NETTALI.COM - Le Sénégal traverse l’une des périodes budgétaires les plus délicates de son histoire récente. La révélation de l’affaire dite de la « dette cachée » a profondément fragilisé la crédibilité financière du pays, entraînant la suspension du programme avec le Fonds monétaire international (FMI) et une quasi-fermeture de l’accès aux marchés financiers internationaux. Privées de financements extérieurs classiques, les autorités sénégalaises ont opéré un recentrage stratégique massif vers le marché régional des titres publics de l’UEMOA.
En 2025, ce choix s’est traduit par une mobilisation record de ressources sur le marché intérieur. Le Sénégal a ainsi levé 2 224 milliards de francs CFA sur le marché UMOA-Titres, devenant l’un des plus gros émetteurs de la zone. Une dynamique qui a permis de couvrir les besoins immédiats de financement, mais au prix d’une pression accrue sur la liquidité du marché régional et d’un endettement à court et moyen termes.
Pour 2026, les ambitions sont encore plus élevées. Intervenant lors de la 8ᵉ édition des Rencontres du marché des titres publics, actuellement en cours au Togo, le directeur de la dette publique, Aliou Diouf, a annoncé un objectif global de mobilisation de 6 075 milliards de francs CFA.
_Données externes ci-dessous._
(** An ending node connects to what the server has registered. *)
Lemma fox_end_connects (EC : Env) (FO : FoxOs) s tbl msg nr h par f n it y l :
  cf_tbl s = Some tbl → Z.of_nat (length tbl) < 2 ^ 32 →
  fox_rel (foxStartInfo s) (Some l) →
  (String.length msg < MAX_STR_SIZE)%nat →
  (String.length (own_quad y) < MAX_STR_SIZE)%nat →
  length par = S conf_server_max_param → arr_at par 0 = 0 →
  first_match (own_request msg nr par y) tbl = Some (n, it) →
  ce_h_type it = FOX_END → init_rand_rc ≠ -1 →
  ∃ s' y' cl res, initFoxEndHandler msg nr h par f ((s, true), y)
    = (((s', true), y'), Ret (inl cl, res))
    ∧ handler_f cl = Some FoxEndHandler_fn
    ∧ fx_peer (ext cl) = fox_peer (5 :: l)
    ∧ fox_rel (foxStartInfo s') (Some l).
Proof.
  intros Et Hb Hf Hmsg Hq Hpar Hp0 Hm Hh Hrand.
  destruct (ask_service ES tables reply0 stale (own_request msg nr par y)
    s tbl (Some l)) as (s1 & rep & Ea & Et1 & Hr); [done..|].
  rewrite Hm in Hr. destruct Hr as [(ret & Hht & Hlf & Hr) Hf1].
  rewrite Hh in *. destruct Hr as (_ & He & Hn & Hp). rewrite He in Ea. simpl in Ea.
  assert (length l = 5%nat) as Hl.
  { unfold fox_rel in Hf. destruct (fox_isSet _); [|done].
    destruct Hf as [Hl [= ->]]. by rewrite length_app, Hl. }
  assert (5 <= length (par_value rep))%nat as Hpv.
  { unfold reply_params in Hp. apply (f_equal length) in Hp.
    rewrite length_take, Hl, Hn in Hp. lia. }
  destruct (getConfigFromDefaultServer_spec msg nr h par f
    (s, true) (s1, true) y rep) as (y2 & E2 & _); try done; try lia.
  { rewrite Hn, Hpar. unfold conf_server_max_param. lia. }
  rewrite client_result_ok in E2 by (try done; rewrite Hn; lia).
  unfold initFoxEndHandler.
  replace (init_rand_rc =? -1) with false by lia. cbn [when]. rewrite bind_ret_l.
  assert (∀ X (k : _ → M (srv * bool * sys) X) z, (fox_end_loop FOX_END_RETRY msg nr (ConfResult true h par f)
    ≫= k) (s, true, y) = z ↔ k (ConfResult true (h_type rep)
       (nr_parameters rep :: reply_params rep
        ++ drop (S (Z.to_nat (nr_parameters rep))) par) (log_f rep)) (s1, true, y2) = z)
    as Hloop.
  { intros X k z. unfold FOX_END_RETRY. cbn [fox_end_loop cr_par cr_h cr_format].
    rewrite Hp0. cbn [Z.eqb negb].
    rewrite bind_assoc, (bind_Ret _ _ _ _ _ E2). cbn [cr_ret cr_par cr_h cr_format].
    unfold arr_at at 1 2. cbn [nth]. rewrite Hn. done. }
  do 4 eexists. split; [apply Hloop; cbn [cr_ret negb]; reflexivity|].
  cbn [cr_par ext fx_peer]. split_and!; [done| |done].
  rewrite Hn, Hp. unfold fox_peer, arr_at.
  destruct l as [|? [|? [|? [|? [|? [|]]]]]]; done.
Qed.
Un montant qui reste proche de celui déjà réalisé en 2025 (5 716 milliards), avec un écart d’environ 300 milliards de francs CFA, que les autorités estiment soutenable. « Ce qui montre que ce montant peut être réalisé sur le marché intérieur », a assuré le responsable sénégalais, affichant une confiance assumée dans la capacité d’absorption du marché régional.
Pour atteindre cet objectif, l’État sénégalais a élaboré un calendrier d’émissions précis et diversifié, combinant plusieurs instruments financiers :
- 4 132 milliards de FCFA à lever sur le marché intérieur classique, incluant 90 milliards de besoins de trésorerie ;
- 2 752 milliards de FCFA via les Bons assimilables du Trésor (BAT) et les Obligations assimilables du Trésor (OAT) ;
- 1 200 milliards de FCFA à travers des syndications, réparties en quatre opérations (APE), une par trimestre ;
- 180 milliards de FCFA via un Sukuk domestique, prévu en août, destiné à capter l’épargne des investisseurs sensibles aux principes de la finance islamique.
Cette diversification vise à élargir la base des investisseurs tout en limitant les tensions sur certains segments du marché.
Le calendrier présenté par la Direction de la dette révèle une progression graduelle mais soutenue des levées :
- 1 008 milliards FCFA attendus d’ici fin mars 2026 ;
- 1 966 milliards FCFA à fin juin ;
- 3 150 milliards FCFA à l’issue du troisième trimestre ;
- 4 132 milliards FCFA au total sur le marché régional à la clôture de l’année, hors syndications et Sukuk.
Les syndications sont programmées en mars, juin, septembre et décembre, traduisant une volonté de lisser les émissions tout au long de l’année.
Si cette stratégie permet au Sénégal de maintenir le financement de l’État sans accès aux marchés internationaux, elle n’est pas sans risques. La forte sollicitation du marché régional pourrait accentuer la concurrence entre États de l’UEMOA, renchérir les coûts d’emprunt et peser sur la liquidité bancaire. À moyen terme, la réussite de ce pari dépendra largement du retour à un programme avec le FMI, seul à même de restaurer la confiance des investisseurs internationaux et de desserrer l’étau financier.
En attendant, le Sénégal avance sur une ligne de crête : financer l’État sans asphyxier le marché, tout en tentant de restaurer sa crédibilité macroéconomique dans un contexte marqué par l’urgence et la vigilance des partenaires financiers.